These acronyms have been added to the Library Technology Acronyms page, a dictionary of library technology terms.
ASCII – American Standard Code for Information Interchange, a standard set of text characters and encoding scheme (also called US-ASCII). (See also UTF-8.)
CC BY – Creative Commons Attribution, a copyright license that allows for the copy, redistribution, remix, and transformation of materials if attributed. Now at version 4.0.
CC BY-NC – Creative Commons Attribution-NonCommercial, a copyright license that allows for the copy, redistribution, remix, and transformation of materials if attributed for non-commercial purposes.
CC BY-NC-ND – Creative Commons Attribution-NonCommercial-NoDerivatives, a copyright license that allows for the copy and redistribution (but not remix and transformation) if attributed for non-commercial purposes.
CC BY-NC-SA – Creative Commons Attribution-NonCommercial-ShareAlike, a copyright license that is similar to CC BY-NC except that you must share your material with the same license as the original.
CC BY-ND – Creative Commons Attribution-NoDerivatives, a copyright license that allows for the copy and redistribution if not modified and if attributed, even for commercial purposes.
CC BY-SA – Creative Commons Attribution-ShareAlike, a copyright license that is similar to CC BY except that you must share your material with the same license as the original.
CLOCKSS – Controlled CLOCKS (Lots of Copies Keep Stuff Safe), an archive for long-term preservation of scholarly materials.
CMS – Content Management System or Course Management Software.
DCMI – Dublin Core Metadata Initiative, a project to develop “specifications and metadata terms namespaces”.
EOD – Embedded Order Data.
ETD – Electronic Theses and Dissertations.
FTP – File Transfer Protocol, a method of uploading and downloading files from a remote server usually using an FTP client. (See also SFTP.)
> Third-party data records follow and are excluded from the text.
(** ** Basic facts: machine integers, arrays, registers *)

Lemma u8_byte x : byte (u8 x).
Proof. unfold byte, u8. apply Z.mod_pos_bound. lia. Qed.

Lemma u16_word x : word (u16 x).
Proof. unfold word, u16. apply Z.mod_pos_bound. lia. Qed.

Lemma u8_small x : byte x → u8 x = x.
Proof. unfold byte, u8. intros. by apply Z.mod_small. Qed.

Lemma u16_small x : word x → u16 x = x.
Proof. unfold word, u16. intros. by apply Z.mod_small. Qed.

Lemma get_Some_lt a i v : get a i = Some v → 0 <= i < Z.of_nat (length a).
Proof.
  unfold get. destruct (Z.leb_spec 0 i) as [Hi|Hi]; [|done].
  intros Hv. apply lookup_lt_Some in Hv. lia.
Qed.

Lemma get_is_Some a i : is_Some (get a i) ↔ 0 <= i < Z.of_nat (length a).
Proof.
  split.
  - intros [v Hv]. by eapply get_Some_lt.
  - intros [H0 H1]. unfold get.
    destruct (Z.leb_spec 0 i); [|lia].
    apply lookup_lt_is_Some. lia.
Qed.

Lemma get_total a i :
  0 <= i < Z.of_nat (length a) → get a i = Some (a !!! Z.to_nat i).
Proof.
  intros [H0 H1]. unfold get. destruct (Z.leb_spec 0 i); [|lia].
  apply list_lookup_lookup_total_lt. lia.
Qed.

Lemma get_None a i : ¬ (0 <= i < Z.of_nat (length a)) → get a i = None.
Proof.
  intros H. destruct (get a i) eqn:E; [|done].
  apply get_Some_lt in E. lia.
Qed.

Lemma put_Some a i v :
  0 <= i < Z.of_nat (length a) → put a i v = Some (<[Z.to_nat i := v]> a).
Proof.
  intros [H0 H1]. unfold put.
  destruct (Z.leb_spec 0 i); [|lia].
  destruct (Z.ltb_spec i (Z.of_nat (length a))); [done|lia].
Qed.

Lemma put_None a i v : ¬ (0 <= i < Z.of_nat (length a)) → put a i v = None.
Proof.
  intros H. unfold put.
  destruct (Z.leb_spec 0 i); [|done].
  destruct (Z.ltb_spec i (Z.of_nat (length a))); [lia|done].
Qed.

Lemma Forall_total (P : Z → Prop) (l : list Z) (i : nat) :
  Forall P l → (i < length l)%nat → P (l !!! i).
Proof.
  intros HP Hi. eapply Forall_lookup_1; [exact HP|].
  by apply list_lookup_lookup_total_lt.
Qed.

Lemma Vget_Vset_eq r v s :
  0 <= r < Z.of_nat (length (V s)) → Vget (Vset r v s) r = u8 v.
Proof.
  intros Hr. unfold Vget, Vset. simpl.
  apply list_lookup_total_insert_eq. lia.
Qed.

Lemma Vget_Vset_ne r r' v s :
  0 <= r → 0 <= r' → r ≠ r' → Vget (Vset r v s) r' = Vget s r'.
Proof.
  intros H0 H1 Hne. unfold Vget, Vset. simpl.
  apply list_lookup_total_insert_ne. lia.
Qed.

Lemma Vget_byte s r : wf s → 0 <= r < 16 → byte (Vget s r).
Proof.
  intros (_ & [HL HV] & _) Hr. unfold Vget.
  apply Forall_total; [done|lia].
Qed.

(** ** Decoding *)

Lemma nib1_of_spec op : nib1_of op = (op / 4096) mod 16.
Proof.
  unfold nib1_of. rewrite Z.shiftr_land.
  change (Z.shiftr 0xF000 12) with (Z.ones 4).
  rewrite Z.land_ones by lia. by rewrite Z.shiftr_div_pow2 by lia.
Qed.

Lemma regX_of_spec op : regX_of op = (op / 256) mod 16.
Proof.
  unfold regX_of. rewrite Z.shiftr_land.
  change (Z.shiftr 0x0F00 8) with (Z.ones 4).
  rewrite Z.land_ones by lia. by rewrite Z.shiftr_div_pow2 by lia.
Qed.

Lemma regY_of_spec op : regY_of op = (op / 16) mod 16.
Proof.
  unfold regY_of. rewrite Z.shiftr_land.
  change (Z.shiftr 0x00F0 4) with (Z.ones 4).
  rewrite Z.land_ones by lia. by rewrite Z.shiftr_div_pow2 by lia.
Qed.

Lemma nib4_of_spec op : nib4_of op = op mod 16.
Proof. unfold nib4_of. change 0x000F with (Z.ones 4). by rewrite Z.land_ones by lia. Qed.

Lemma addr_of_spec op : addr_of op = op mod 4096.
Proof. unfold addr_of. change 0x0FFF with (Z.ones 12). by rewrite Z.land_ones by lia. Qed.

Lemma val_of_spec op : val_of op = op mod 256.
Proof.
  unfold val_of, u8. change 0x00FF with (Z.ones 8).
  rewrite Z.land_ones by lia. change (2 ^ 8) with 256.
  by rewrite Z.mod_mod by lia.
Qed.

Lemma nib1_of_range op : 0 <= nib1_of op < 16.
Proof. rewrite nib1_of_spec. apply Z.mod_pos_bound. lia. Qed.

Lemma regX_of_range op : 0 <= regX_of op < 16.
Proof. rewrite regX_of_spec. apply Z.mod_pos_bound. lia. Qed.

Lemma regY_of_range op : 0 <= regY_of op < 16.
Proof. rewrite regY_of_spec. apply Z.mod_pos_bound. lia. Qed.

Lemma nib4_of_range op : 0 <= nib4_of op < 16.
Proof. rewrite nib4_of_spec. apply Z.mod_pos_bound. lia. Qed.

Lemma addr_of_range op : 0 <= addr_of op < 4096.
Proof. rewrite addr_of_spec. apply Z.mod_pos_bound. lia. Qed.

Lemma val_of_range op : 0 <= val_of op < 256.
Proof. rewrite val_of_spec. apply Z.mod_pos_bound. lia. Qed.

(** ** Fetch *)

Lemma fetch_Some s op :
  wf s → fetch s = Some op → 0 <= pc s ∧ pc s + 1 < 4096.
Proof.
  intros ([HL _] & _) Hf. unfold fetch in Hf.
  destruct (get (memory s) (pc s)) as [hi|] eqn:E1; [|done]. simpl in Hf.
  destruct (get (memory s) (pc s + 1)) as [lo|] eqn:E2; [|done].
  apply get_Some_lt in E1, E2. lia.
Qed.

Lemma fetch_total s :
  wf s → 0 <= pc s → pc s + 1 < 4096 → is_Some (fetch s).
Proof.
  intros ([HL _] & _) H0 H1. unfold fetch.
  rewrite !get_total by lia. simpl. eauto.
Qed.

Lemma skip_pc s op : wf s → fetch s = Some op → pc (skip s) = pc s + 2.
Proof.
  intros Hwf Hf. destruct (fetch_Some s op Hwf Hf).
  unfold skip. simpl. apply u16_small. unfold word. lia.
Qed.

(** ** Timers *)

(** C7. One [UpdateTimers] call takes 1 off the delay timer when it is
    nonzero and leaves it at 0 otherwise, does the same, independently, for
    the sound timer, leaves both timers non-negative, and changes no other
    member of the state. *)
Theorem UpdateTimers_spec (s : Chip8) :
  byte (delay_timer s) → byte (sound_timer s) →
  let d := if delay_timer s =? 0 then 0 else delay_timer s - 1 in
  let t := if sound_timer s =? 0 then 0 else sound_timer s - 1 in
  UpdateTimers s =
    mkChip8 (memory s) (V s) (I s) (pc s) (sp s) (stack s) d t
            (keypad s) (display s) (drawFlag s)
  ∧ 0 <= d ∧ 0 <= t.
Proof.
  intros Hd Ht. destruct s as [m v i p k st d t kp dp df].
  unfold byte in *. simpl in *. unfold UpdateTimers. simpl.
  destruct (Z.eqb_spec d 0) as [->|Hd0], (Z.eqb_spec t 0) as [->|Ht0]; simpl.
  - repeat split; lia.
  - destruct (Z.gtb_spec t 0); [|lia]. simpl.
    rewrite u8_small by (unfold byte; lia). repeat split; lia.
  - destruct (Z.gtb_spec d 0); [|lia]. simpl.
    rewrite u8_small by (unfold byte; lia). repeat split; lia.
  - destruct (Z.gtb_spec d 0); [|lia]. simpl.
    destruct (Z.gtb_spec t 0); [|lia]. simpl.
    rewrite !u8_small by (unfold byte; lia). repeat split; lia.
Qed.
(** Draining a view yields what is left of the spine after its cursor,
    then everything the underlying iterator still holds, which ends up
    on the spine. *)
Lemma drain_spec (fuel : nat) (st : state) (c : nat) :
  (c <= length (spine st))%nat ->
  (length (spine st) + length (source st) - c <= fuel)%nat ->
  drain fuel st c =
  (skipn c (spine st) ++ source st,
   {| source := []; spine := spine st ++ source st |}).
Proof.
  revert st c. induction fuel as [|fuel IH]; intros [src sp] c Hc Hf;
    cbn [spine source] in *.
  - assert (src = []) as -> by (destruct src; [reflexivity|simpl in Hf; lia]).
    assert (c = length sp) as -> by (simpl in Hf; lia).
    cbn [drain]. now rewrite skipn_all, !app_nil_r.
  - cbn [drain]. unfold next. cbn [spine source].
    destruct (nth_error sp c) as [b|] eqn:Hnth.
    + assert (Hlt : (c < length sp)%nat)
        by (apply nth_error_Some; congruence).
      rewrite IH by (cbn [spine source]; lia). cbn [spine source].
      now rewrite (nth_error_skipn_cons sp c b Hnth).
    + apply nth_error_None in Hnth.
      assert (c = length sp) as -> by lia.
      rewrite skipn_all. destruct src as [|b rest].
      * now rewrite !app_nil_r.
      * assert (Hl : length (sp ++ [b]) = S (length sp))
          by (rewrite length_app; cbn [length]; lia).
        rewrite IH; cbn [spine source length] in *; [|lia|lia].
        rewrite <- Hl, skipn_all, <- app_assoc. reflexivity.
Qed.

Lemma yield_from_spec (st : state) (c : nat) :
  (c <= length (spine st))%nat ->
  yield_from st c =
  (skipn c (spine st) ++ source st,
   {| source := []; spine := spine st ++ source st |}).
Proof. intros Hc. unfold yield_from. apply drain_spec; [exact Hc|lia]. Qed.

(** Once the iterator is exhausted every fresh view replays the spine. *)
Lemma chain_replay (items : list bytes) (n : nat) :
  chain {| source := []; spine := items |} (repeat O n) =
  concat (repeat items n).
Proof.
  induction n as [|n IH]; [reflexivity|].
  cbn [repeat chain concat]. rewrite yield_from_spec by (simpl; lia).
  cbn [spine source skipn]. now rewrite !app_nil_r, IH.
Qed.
Lemma history_evaluateAndDispose : forall beh a b c d,
  preserves trainingHistory (evaluateAndDispose beh a b c d).
Proof. intros. unfold evaluateAndDispose. auto 12 with preserve. Qed.

Lemma history_showFixed : forall el v, preserves trainingHistory (showFixed el v).
Proof. intros el [| |x|s']; unfold showFixed; auto with preserve. Qed.

#[local] Hint Resolve history_evaluateAndDispose history_showFixed : preserve.

Lemma history_updateProgress : forall total epoch l,
  preserves trainingHistory (updateProgress total epoch l).
Proof. intros. unfold updateProgress. auto 12 with preserve. Qed.

#[local] Hint Resolve history_updateProgress : preserve.

Lemma history_inApp : forall (A : Type) (c : M App.t A),
  preserves trainingHistory c -> preserves historyIn (Application.inApp c).
Proof.
  intros A c H [l s]. unfold historyIn, Application.inApp. cbn [fst snd].
  specialize (H s). destruct (c s) as [r s']. exact H.
Qed.

Lemma history_assign : forall f, preserves historyIn (Application.assign f).
Proof. intros f s. reflexivity. Qed.

Lemma history_local : forall f, preserves historyIn (Application.local f).
Proof.
  intros f s. unfold Application.local, bindM, read. cbn.
  destruct (f (fst s)); reflexivity.
Qed.

Lemma history_disposeIf : forall f, preserves historyIn (Application.disposeIf f).
Proof.
  intros f s. unfold Application.disposeIf, bindM, read. cbn [fst snd].
  destruct (f (fst s)) as [x|]; [|reflexivity].
  apply (history_inApp _ (dispose [x])). auto with preserve.
Qed.

#[local] Hint Resolve history_inApp history_assign history_local history_disposeIf
  : preserve.

Lemma wp_withLocals : forall (A : Type) (c : M (Application.Locals * App.t) A) Q s,
  wp c (fun r ls => Q r (snd ls)) (Application.noLocals, s) ->
  wp (Application.withLocals c) Q s.
Proof.
  intros A c Q s. unfold wp, Application.withLocals.
  destruct (c (Application.noLocals, s)) as [r s']. auto.
Qed.

Lemma wp_inApp : forall (A : Type) (c : M App.t A) Q l s,
  wp c (fun r s' => Q r (l, s')) s ->
  wp (Application.inApp c) Q (l, s).
Proof.
  intros A c Q l s. unfold wp, Application.inApp. cbn [fst snd].
  destruct (c s) as [r s']. auto.
Qed.

Ltac hstep proj :=
  apply (wp_bind_preserves _ _ _ _ proj);
  [auto 12 with preserve | intros ? ? ? | intros ? ? ?].

(** *** The training history *)

Lemma historyApp_empty : forall h, historyApp h (historyOf []) = h.
Proof. intros [a b c]. unfold historyApp. simpl. now rewrite !app_nil_r. Qed.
GUI – Graphical User Interface, a general term for a Web or application interface that displays graphics or images used for interaction.
KBART – Knowledge Bases and Related Tools, a NISO Recommended Practice aimed towards content providers (ex. database vendors) to make their content more accessible to discovery services.
LCSH – Library of Congress Subject Headings, a Library of Congress controlled vocabulary used as an authority file for cataloging.
LTI – Learning Tools Interoperability, a standard created by the IMS Global Learning Consortium that connects a learning management system (LMS) with external service tools.
MeSH– Medical Subject Headings, a US National Library of Medicine (NLM) controlled vocabulary used as an authority file for cataloging.
NISO – National Information Standards Organization, a US-based publisher of technical standards including OpenURL, SUSHI, Z39.50, and Recommended Practices such as the Open Discovery Initiative (ODI) and KBART.
RFP – Request for Proposal.
SFTP – SSH File Transfer Protocol or Secure File Transfer Protocol, a secure method of uploading and downloading files from a remote server usually using an FTP client. (See also FTP.)
SOAP – Simple Object Access Protocol, an Internet Engineering Task Force (IETF) standard of a Web services access protocol that uses XML, originally developed by Microsoft.
SQL – Structured Query Language, an ISO standard language used to retrieve or change data in a database, often used within an ILS to run reports.
TSV – Tab-Separated Values, data items in a table record consisting of one or more fields, separated by tabs (so the data can contain commas). (See also CSV.)
UTF-8 – Unicode Transformation Format 8-bit, a Unicode Standard text character set now used across the Internet and for MARC 21 cataloging, an extension of ASCII.